(** * blpapi-http: the configuration module [lib/config.ts]

    A shallow embedding of the configuration resolver of the gateway:
    the schema literal, the derived option bundles built by the
    initialization block, the revocation-list watcher, the change emitter
    and the accessor [get].

    The module is dynamically typed, so configuration values are modelled
    by a small type of JavaScript values; the option bundles are records;
    [otherConf] is a finite map from property names to bundles; the
    initialization block is written in a state-and-exception monad over the
    module's variables. *)

From Stdlib Require Import ZArith Ascii String.
From stdpp Require Import gmap strings list fin_maps pretty.

Set Warnings "-register-all".

Open Scope Z_scope.

(** ** JavaScript values *)

(** Contents of a file as returned by [fs.readFileSync]. *)
Definition Buffer : Type := list Byte.byte.

(** The values that flow through the module.  Every number of the schema is
    an integer ('port' and 'integer' formats), so numbers are [Z]. *)
Inductive value : Type :=
  | VUndefined
  | VNull
  | VBool (b : bool)
  | VNum (n : Z)
  | VStr (s : string)
  | VObj (o : gmap string value).

(** [ToBoolean]: what [if (v)] and [!v] test. *)
Definition truthy (v : value) : bool :=
  match v with
  | VUndefined | VNull => false
  | VBool b => b
  | VNum n => negb (n =? 0)
  | VStr s => negb (String.eqb s "")
  | VObj _ => true
  end.

(** [String(v)], the rendering of a [%s] argument by [util.format]. *)
Definition js_String (v : value) : string :=
  match v with
  | VUndefined => "undefined"
  | VNull => "null"
  | VBool true => "true"
  | VBool false => "false"
  | VNum n => pretty n
  | VStr s => s
  | VObj _ => "[object Object]"
  end.
(** *** The partition of a block into sections: the passes over the result *)

Definition entry_eqb (a b : entry) : bool :=
  String.eqb (fst a) (fst b) && Nat.eqb (snd a) (snd b).

Definition entry_in (e : entry) (l : list entry) : bool := existsb (entry_eqb e) l.

(** The merge that skips what the target already holds (lines 1061-1065
    and 1316-1320). *)
Definition merge_missing (merged_sec next_sec : list entry) : list entry :=
  fold_left (fun acc e => if entry_in e acc then acc else (acc ++ [e])%list)
    next_sec merged_sec.

(** [max(idx for _, idx in sec) if sec else -1] and the like for [min]. *)
Definition max_idx (sec : list entry) : Z :=
  match sec with
  | [] => -1
  | e :: sec' => fold_left (fun m x => Z.max m (Z.of_nat (snd x))) sec' (Z.of_nat (snd e))
  end.

Definition min_idx (sec : list entry) : Z :=
  match sec with
  | [] => -1
  | e :: sec' => fold_left (fun m x => Z.min m (Z.of_nat (snd x))) sec' (Z.of_nat (snd e))
  end.

(** A section without any line that is neither blank nor a comment. *)
Definition is_empty_section (sec : list entry) : bool :=
  forallb (fun e : entry =>
             negb (truthy (strip (fst e)) && negb (startswith "#" (strip (fst e)))))
    sec.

---

§ **Instructions for the task**
Reproduce every record exactly, line by line.

§ **Response to this task**
(** * blpapi-http: the configuration module [lib/config.ts]

    A shallow embedding of the configuration resolver of the gateway:
    the schema literal, the derived option bundles built by the
    initialization block, the revocation-list watcher, the change emitter
    and the accessor [get].

    The module is dynamically typed, so configuration values are modelled
    by a small type of JavaScript values; the option bundles are records;
    [otherConf] is a finite map from property names to bundles; the
    initialization block is written in a state-and-exception monad over the
    module's variables. *)

From Stdlib Require Import ZArith Ascii String.
From stdpp Require Import gmap strings list fin_maps pretty.

Set Warnings "-register-all".

Open Scope Z_scope.

(** ** JavaScript values *)

(** Contents of a file as returned by [fs.readFileSync]. *)
Definition Buffer : Type := list Byte.byte.

(** The values that flow through the module.  Every number of the schema is
    an integer ('port' and 'integer' formats), so numbers are [Z]. *)
Inductive value : Type :=
  | VUndefined
  | VNull
  | VBool (b : bool)
  | VNum (n : Z)
  | VStr (s : string)
  | VObj (o : gmap string value).

(** [ToBoolean]: what [if (v)] and [!v] test. *)
Definition truthy (v : value) : bool :=
  match v with
  | VUndefined | VNull => false
  | VBool b => b
  | VNum n => negb (n =? 0)
  | VStr s => negb (String.eqb s "")
  | VObj _ => true
  end.

(** [String(v)], the rendering of a [%s] argument by [util.format]. *)
Definition js_String (v : value) : string :=
  match v with
  | VUndefined => "undefined"
  | VNull => "null"
  | VBool true => "true"
  | VBool false => "false"
  | VNum n => pretty n
  | VStr s => s
  | VObj _ => "[object Object]"
  end.
(** *** The partition of a block into sections: the passes over the result *)

Definition entry_eqb (a b : entry) : bool :=
  String.eqb (fst a) (fst b) && Nat.eqb (snd a) (snd b).

Definition entry_in (e : entry) (l : list entry) : bool := existsb (entry_eqb e) l.

(** The merge that skips what the target already holds (lines 1061-1065
    and 1316-1320). *)
Definition merge_missing (merged_sec next_sec : list entry) : list entry :=
  fold_left (fun acc e => if entry_in e acc then acc else (acc ++ [e])%list)
    next_sec merged_sec.

(** [max(idx for _, idx in sec) if sec else -1] and the like for [min]. *)
Definition max_idx (sec : list entry) : Z :=
  match sec with
  | [] => -1
  | e :: sec' => fold_left (fun m x => Z.max m (Z.of_nat (snd x))) sec' (Z.of_nat (snd e))
  end.

Definition min_idx (sec : list entry) : Z :=
  match sec with
  | [] => -1
  | e :: sec' => fold_left (fun m x => Z.min m (Z.of_nat (snd x))) sec' (Z.of_nat (snd e))
  end.

(** A section without any line that is neither blank nor a comment. *)
Definition is_empty_section (sec : list entry) : bool :=
  forallb (fun e : entry =>
             negb (truthy (strip (fst e)) && negb (startswith "#" (strip (fst e)))))
    sec.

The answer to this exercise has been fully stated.